## TASK DIRECTIONS
Write out the entries once more, exactly as they appear.

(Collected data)
-- Opening Marker --
(* ===== verification/Failover.v ===== *)
(** Retry delays and provider failover: [src/llm/retry.rs] and
    [src/llm/failover.rs].

    The providers of a failover group share one type [P] (the code's
    [Arc<dyn LlmProvider>]); their interior states, the cooldown atomics and
    [last_used] are the state.  An index out of range, a panic in the code, is
    the value [None] of [try_providers], and C16 shows it does not occur. *)

From S2P Require Import Prelude Llm.

(** ** [retry.rs] *)
Definition is_retryable_status (status : Z) : bool :=
  bool_decide (status ∈ [429; 500; 502; 503; 504]).

(** [base_ms], saturating at [u64::MAX]. *)
Definition backoff_base (attempt : Z) : Z :=
  saturating_mul U64_MAX 1000 (Z.min U64_MAX (2 ^ attempt)).

(** [retry_backoff_delay] in milliseconds; [offset] is the value drawn by
    [gen_range(0..=jitter_range * 2)].  Additions of [i64] wrap. *)
Definition retry_backoff_delay (attempt offset : Z) : Z :=
  let base_ms := backoff_base attempt in
  let jitter_range := base_ms / 4 in
  let jitter := if 0 <? jitter_range
                then as_i64 (as_i64 offset - as_i64 jitter_range) else 0 in
  Z.max (as_i64 (as_i64 base_ms + jitter)) 100.

Lemma as_i64_small a : 0 <= a < 2 ^ 63 -> as_i64 a = a.
Proof.
  intros H. unfold as_i64. rewrite wrap_small by (unfold in_u; lia).
  by rewrite (proj2 (Z.leb_gt _ _)) by lia.
Qed.

Lemma as_i64_neg a : - 2 ^ 63 <= a < 0 -> as_i64 a = a.
Proof.
  intros H. unfold as_i64, wrap. rewrite <- (Z.mod_add _ 1) by lia. rewrite Z.mod_small by lia.
  rewrite (proj2 (Z.leb_le _ _)) by lia. lia.
Qed.

Lemma as_i64_id a : - 2 ^ 63 <= a < 2 ^ 63 -> as_i64 a = a.
Proof. intros. destruct (Z.ltb_spec a 0); [apply as_i64_neg|apply as_i64_small]; lia. Qed.

Lemma backoff_base_exact attempt : 0 <= attempt <= 52 -> backoff_base attempt = 1000 * 2 ^ attempt
  /\ 1000 <= backoff_base attempt <= 1000 * 2 ^ 52.
Proof.
  intros H. assert (2 ^ 0 <= 2 ^ attempt <= 2 ^ 52).
  { split; apply Z.pow_le_mono_r; lia. }
  unfold backoff_base, saturating_mul, U64_MAX. split; lia.
Qed.

(** The retry delay: for every attempt up to 52 and every value the random
    generator may draw, the delay is the exact base 1000 * 2^attempt ms moved
    by the drawn offset, so it stays within a quarter of the base on either
    side, and it never falls below the 100 ms floor.  From attempt 53 on the signed 64-bit sum
    overflows: there are draws that collapse the delay to the floor. *)
Theorem backoff_delay_bounds :
  (forall attempt offset, 0 <= attempt <= 52 ->
     0 <= offset <= 2 * (backoff_base attempt / 4) ->
     let base := 1000 * 2 ^ attempt in
     retry_backoff_delay attempt offset = base - base / 4 + offset
     /\ 4 * retry_backoff_delay attempt offset >= 3 * base
     /\ 4 * retry_backoff_delay attempt offset <= 5 * base)
  /\ (forall attempt offset, 100 <= retry_backoff_delay attempt offset)
  /\ retry_backoff_delay 53 (2 * (backoff_base 53 / 4)) = 100
  /\ retry_backoff_delay 54 0 = 100.
Proof.
  split; [|split; [intros; unfold retry_backoff_delay; lia|split; vm_compute; reflexivity]].
  intros attempt offset Ha Ho base. destruct (backoff_base_exact attempt Ha) as [Hb Hr].
  unfold retry_backoff_delay. rewrite Hb in *. fold base in Ho, Hr |- *.
  pose proof (Z.div_mod base 4 ltac:(lia)). pose proof (Z.mod_pos_bound base 4 ltac:(lia)).
  assert (0 < base / 4) by lia. rewrite (proj2 (Z.ltb_lt _ _)) by lia.
  rewrite (as_i64_small base), (as_i64_small offset), (as_i64_small (base / 4)) by lia.
  rewrite (as_i64_id (offset - base / 4)) by lia.
  rewrite (as_i64_id (base + _)) by lia. lia.
Qed.

(** ** [failover.rs] *)
Definition is_retryable (e : LlmError) : bool :=
  match e with
  | RequestFailed _ _ | RateLimited _ _ | InvalidResponse _ _ | SessionRenewalFailed _ _
  | ModelNotAvailable _ _ | HttpError _ | IoError _ => true
  | ContextLengthExceeded _ _ | AuthFailed _ | SessionExpired _ | JsonError _ => false
  end.

Record CooldownConfig := mkCooldownConfig {
  cooldown_duration : Duration;
  failure_threshold : Z;
}.
Definition default_cooldown : CooldownConfig := mkCooldownConfig (from_secs 300) 3.

Record ProviderCooldown := mkCooldown {
  failure_count : Z;
  cooldown_activated_nanos : Z;
}.
Definition new_cooldown : ProviderCooldown := mkCooldown 0 0.

Definition is_in_cooldown (c : ProviderCooldown) (now_nanos cooldown_nanos : Z) : bool :=
  negb (cooldown_activated_nanos c =? 0)
  && (saturating_sub now_nanos (cooldown_activated_nanos c) <? cooldown_nanos).
Definition record_failure (c : ProviderCooldown) (threshold : Z) : bool * ProviderCooldown :=
  let prev := failure_count c in
  (threshold <=? wrapping_add 32 prev 1,
   mkCooldown (wrapping_add 32 prev 1) (cooldown_activated_nanos c)).
Definition activate_cooldown (c : ProviderCooldown) (now_nanos : Z) : ProviderCooldown :=
  mkCooldown (failure_count c) (Z.max now_nanos 1).
Definition reset (c : ProviderCooldown) : ProviderCooldown := mkCooldown 0 0.

Record FailoverProvider {P : Type} := mkFailover {
  providers : list P;
  last_used : nat;
  cooldowns : list ProviderCooldown;
  epoch : Instant;
  cooldown_config : CooldownConfig;
}.
Arguments FailoverProvider : clear implicits.

(** [Iterator::min_by_key]: the first of the minimal elements. *)
Fixpoint min_by_key {A} (key : A -> Z) (l : list A) : option A :=
  match l with
  | [] => None
  | x :: l => match min_by_key key l with
              | None => Some x
              | Some y => if key x <=? key y then Some x else Some y
              end
  end.

Section Failover.
  Context {P : Type}.
  Abbreviation FP := (FailoverProvider P).
  Implicit Types fp : FP.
-- Closing Marker --
## OUTPUT OF THE TASK
(* ===== verification/Failover.v ===== *)
(** Retry delays and provider failover: [src/llm/retry.rs] and
    [src/llm/failover.rs].

    The providers of a failover group share one type [P] (the code's
    [Arc<dyn LlmProvider>]); their interior states, the cooldown atomics and
    [last_used] are the state.  An index out of range, a panic in the code, is
    the value [None] of [try_providers], and C16 shows it does not occur. *)

From S2P Require Import Prelude Llm.

(** ** [retry.rs] *)
Definition is_retryable_status (status : Z) : bool :=
  bool_decide (status ∈ [429; 500; 502; 503; 504]).

(** [base_ms], saturating at [u64::MAX]. *)
Definition backoff_base (attempt : Z) : Z :=
  saturating_mul U64_MAX 1000 (Z.min U64_MAX (2 ^ attempt)).

(** [retry_backoff_delay] in milliseconds; [offset] is the value drawn by
    [gen_range(0..=jitter_range * 2)].  Additions of [i64] wrap. *)
Definition retry_backoff_delay (attempt offset : Z) : Z :=
  let base_ms := backoff_base attempt in
  let jitter_range := base_ms / 4 in
  let jitter := if 0 <? jitter_range
                then as_i64 (as_i64 offset - as_i64 jitter_range) else 0 in
  Z.max (as_i64 (as_i64 base_ms + jitter)) 100.

Lemma as_i64_small a : 0 <= a < 2 ^ 63 -> as_i64 a = a.
Proof.
  intros H. unfold as_i64. rewrite wrap_small by (unfold in_u; lia).
  by rewrite (proj2 (Z.leb_gt _ _)) by lia.
Qed.

Lemma as_i64_neg a : - 2 ^ 63 <= a < 0 -> as_i64 a = a.
Proof.
  intros H. unfold as_i64, wrap. rewrite <- (Z.mod_add _ 1) by lia. rewrite Z.mod_small by lia.
  rewrite (proj2 (Z.leb_le _ _)) by lia. lia.
Qed.

Lemma as_i64_id a : - 2 ^ 63 <= a < 2 ^ 63 -> as_i64 a = a.
Proof. intros. destruct (Z.ltb_spec a 0); [apply as_i64_neg|apply as_i64_small]; lia. Qed.

Lemma backoff_base_exact attempt : 0 <= attempt <= 52 -> backoff_base attempt = 1000 * 2 ^ attempt
  /\ 1000 <= backoff_base attempt <= 1000 * 2 ^ 52.
Proof.
  intros H. assert (2 ^ 0 <= 2 ^ attempt <= 2 ^ 52).
  { split; apply Z.pow_le_mono_r; lia. }
  unfold backoff_base, saturating_mul, U64_MAX. split; lia.
Qed.

(** The retry delay: for every attempt up to 52 and every value the random
    generator may draw, the delay is the exact base 1000 * 2^attempt ms moved
    by the drawn offset, so it stays within a quarter of the base on either
    side, and it never falls below the 100 ms floor.  From attempt 53 on the signed 64-bit sum
    overflows: there are draws that collapse the delay to the floor. *)
Theorem backoff_delay_bounds :
  (forall attempt offset, 0 <= attempt <= 52 ->
     0 <= offset <= 2 * (backoff_base attempt / 4) ->
     let base := 1000 * 2 ^ attempt in
     retry_backoff_delay attempt offset = base - base / 4 + offset
     /\ 4 * retry_backoff_delay attempt offset >= 3 * base
     /\ 4 * retry_backoff_delay attempt offset <= 5 * base)
  /\ (forall attempt offset, 100 <= retry_backoff_delay attempt offset)
  /\ retry_backoff_delay 53 (2 * (backoff_base 53 / 4)) = 100
  /\ retry_backoff_delay 54 0 = 100.
Proof.
  split; [|split; [intros; unfold retry_backoff_delay; lia|split; vm_compute; reflexivity]].
  intros attempt offset Ha Ho base. destruct (backoff_base_exact attempt Ha) as [Hb Hr].
  unfold retry_backoff_delay. rewrite Hb in *. fold base in Ho, Hr |- *.
  pose proof (Z.div_mod base 4 ltac:(lia)). pose proof (Z.mod_pos_bound base 4 ltac:(lia)).
  assert (0 < base / 4) by lia. rewrite (proj2 (Z.ltb_lt _ _)) by lia.
  rewrite (as_i64_small base), (as_i64_small offset), (as_i64_small (base / 4)) by lia.
  rewrite (as_i64_id (offset - base / 4)) by lia.
  rewrite (as_i64_id (base + _)) by lia. lia.
Qed.

(** ** [failover.rs] *)
Definition is_retryable (e : LlmError) : bool :=
  match e with
  | RequestFailed _ _ | RateLimited _ _ | InvalidResponse _ _ | SessionRenewalFailed _ _
  | ModelNotAvailable _ _ | HttpError _ | IoError _ => true
  | ContextLengthExceeded _ _ | AuthFailed _ | SessionExpired _ | JsonError _ => false
  end.

Record CooldownConfig := mkCooldownConfig {
  cooldown_duration : Duration;
  failure_threshold : Z;
}.
Definition default_cooldown : CooldownConfig := mkCooldownConfig (from_secs 300) 3.

Record ProviderCooldown := mkCooldown {
  failure_count : Z;
  cooldown_activated_nanos : Z;
}.
Definition new_cooldown : ProviderCooldown := mkCooldown 0 0.

Definition is_in_cooldown (c : ProviderCooldown) (now_nanos cooldown_nanos : Z) : bool :=
  negb (cooldown_activated_nanos c =? 0)
  && (saturating_sub now_nanos (cooldown_activated_nanos c) <? cooldown_nanos).
Definition record_failure (c : ProviderCooldown) (threshold : Z) : bool * ProviderCooldown :=
  let prev := failure_count c in
  (threshold <=? wrapping_add 32 prev 1,
   mkCooldown (wrapping_add 32 prev 1) (cooldown_activated_nanos c)).
Definition activate_cooldown (c : ProviderCooldown) (now_nanos : Z) : ProviderCooldown :=
  mkCooldown (failure_count c) (Z.max now_nanos 1).
Definition reset (c : ProviderCooldown) : ProviderCooldown := mkCooldown 0 0.

Record FailoverProvider {P : Type} := mkFailover {
  providers : list P;
  last_used : nat;
  cooldowns : list ProviderCooldown;
  epoch : Instant;
  cooldown_config : CooldownConfig;
}.
Arguments FailoverProvider : clear implicits.

(** [Iterator::min_by_key]: the first of the minimal elements. *)
Fixpoint min_by_key {A} (key : A -> Z) (l : list A) : option A :=
  match l with
  | [] => None
  | x :: l => match min_by_key key l with
              | None => Some x
              | Some y => if key x <=? key y then Some x else Some y
              end
  end.

Section Failover.
  Context {P : Type}.
  Abbreviation FP := (FailoverProvider P).
  Implicit Types fp : FP.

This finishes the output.